"Ne güzel doğanın ortasında çalışıyorsun." dedim çalışmakta olduğu yeri gösterdiğinde. Oysa çoğumuz, ben de dahil, tüm günü duvarlara bakarak geçiriyoruz. Ve bitmiyor inşaat sesleri. Her gün yeni duvarlar dikiyoruz boş gördüğümüz yerlere. Öyle korkuyoruz ki göğün güzelliğinden, ölesiye çatılar inşa ediyoruz.

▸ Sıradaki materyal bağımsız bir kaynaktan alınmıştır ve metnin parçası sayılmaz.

(** * A shallow embedding of [src/app.py]

    The file is a Flask application with three routes ([/get-data],
    [/analyze-hedge], [/portfolio-metrics]) and two helpers
    ([generate_regression_data], [generate_data]).  Everything below is a
    pure-functional rendering of that code:

    - Python exceptions are an explicit [result] type, and [try ... except
      Exception] is [try_except];
    - [request.args] is an association list of query parameters;
    - the market-data provider ([yfinance]), the wall clock and the two
      collaborator modules ([hedge_analysis], [montecarlo]) are Section
      variables of the application;
    - numbers that flow through NumPy are extended reals ([npfloat]): exact
      real arithmetic together with the special values [inf] and [nan] that
      NumPy produces instead of raising;
    - [print] calls write to the server log only and are left out. *)

From Stdlib Require Import Reals Lra Lia Psatz ZArith List String Ascii Bool.
Import ListNotations.

(* ====================================================================== *)
(** ** Python runtime: exceptions, truthiness, strings, dictionaries *)
(* ====================================================================== *)

Module Py.

(** An exception carries the name of its class and the text of [str(e)]. *)
Record exn : Type := mk_exn { exn_class : string; exn_msg : string }.

Inductive result (A : Type) : Type :=
| Ok (a : A)
| Raise (e : exn).
Arguments Ok {A} a.
Arguments Raise {A} e.

Definition bind {A B : Type} (c : result A) (k : A -> result B) : result B :=
  match c with
  | Ok a => k a
  | Raise e => Raise e
  end.

(** [try: body except Exception as e: handler e] for a body that ends in
    [return]. *)
Definition try_except {A : Type} (body : result A) (handler : exn -> A) : A :=
  match body with
  | Ok a => a
  | Raise e => handler e
  end.

(** Truthiness of a value that is either [None] or a [str]: only a non-empty
    string is true. *)
Definition truthy (v : option string) : bool :=
  match v with
  | Some (String _ _) => true
  | _ => false
  end.

(** [str.lower] on the ASCII letters (the bytes of any other character are
    left alone). *)
Definition lower_ascii (c : ascii) : ascii :=
  let n := nat_of_ascii c in
  if (65 <=? n)%nat && (n <=? 90)%nat then ascii_of_nat (n + 32) else c.

Fixpoint lower (s : string) : string :=
  match s with
  | EmptyString => EmptyString
  | String c r => String (lower_ascii c) (lower r)
  end.

(** [s.split(sep)] for a one-character separator: never the empty list. *)
Fixpoint split (sep : ascii) (s : string) : list string :=
  match s with
  | EmptyString => [EmptyString]
  | String c r =>
      if Ascii.eqb c sep then EmptyString :: split sep r
      else match split sep r with
           | h :: t => String c h :: t
           | [] => [String c EmptyString]
           end
  end.

(** [repr(s)] for a [str]: single quotes, unless the text has a single quote
    and no double quote; the quote in use, the backslash and the control
    characters are escaped.  Characters outside ASCII are taken to be
    printable and are kept. *)
Definition squote : ascii := ascii_of_nat 39.
Definition dquote : ascii := ascii_of_nat 34.
Definition backslash : ascii := ascii_of_nat 92.

Definition hex_digit (n : nat) : ascii :=
  if (n <? 10)%nat then ascii_of_nat (48 + n) else ascii_of_nat (87 + n).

Tepemizde bir çatı yoksa toplum tarafından yadırganıyoruz. Yeni tanıştığımız insanlar önce duvar ölçülerimizi alıyor, sonra bulunduğumuz betonların mevkii kalitesini denetliyorlar. Kocaman pencereler, bembeyaz duvarlar, uyum içinde olduğu düşünülen tek tip ve tek renk eşyalar…

Yaşadığım kafesi ziyaret edenler arasında hoşnut olmayanları görüyorum. Beklenenle karşılaşılmayınca ekşiyor suratlar. Ne kadar renk katsam da tatmin etmiyor beni bir vadi kadar..

Özenle hazırladığım kafesimden yazıyorum bu gün, içime sığmayanları. 

Vakit güneşi batırma sularında

Pencereden bakıyorum 

Ve sadece küçük bir aralıktan görebiliyorum gökyüzünü. 

Karşımda duvarlar, 

Ruhumda nisan yağmurları…

Harabe bir kavmin izleri var omuzlarımda

Yıkıntılar arasında sıra bekliyorum

Duvarlarım limonun küf aldığı tonda

Kurgu düzeni batıyor göz kapaklarıma

Hücrelerimizde huzursuzca tepiniyoruz

Tüm benliğinize nüfus eden bir tutsaklı bu!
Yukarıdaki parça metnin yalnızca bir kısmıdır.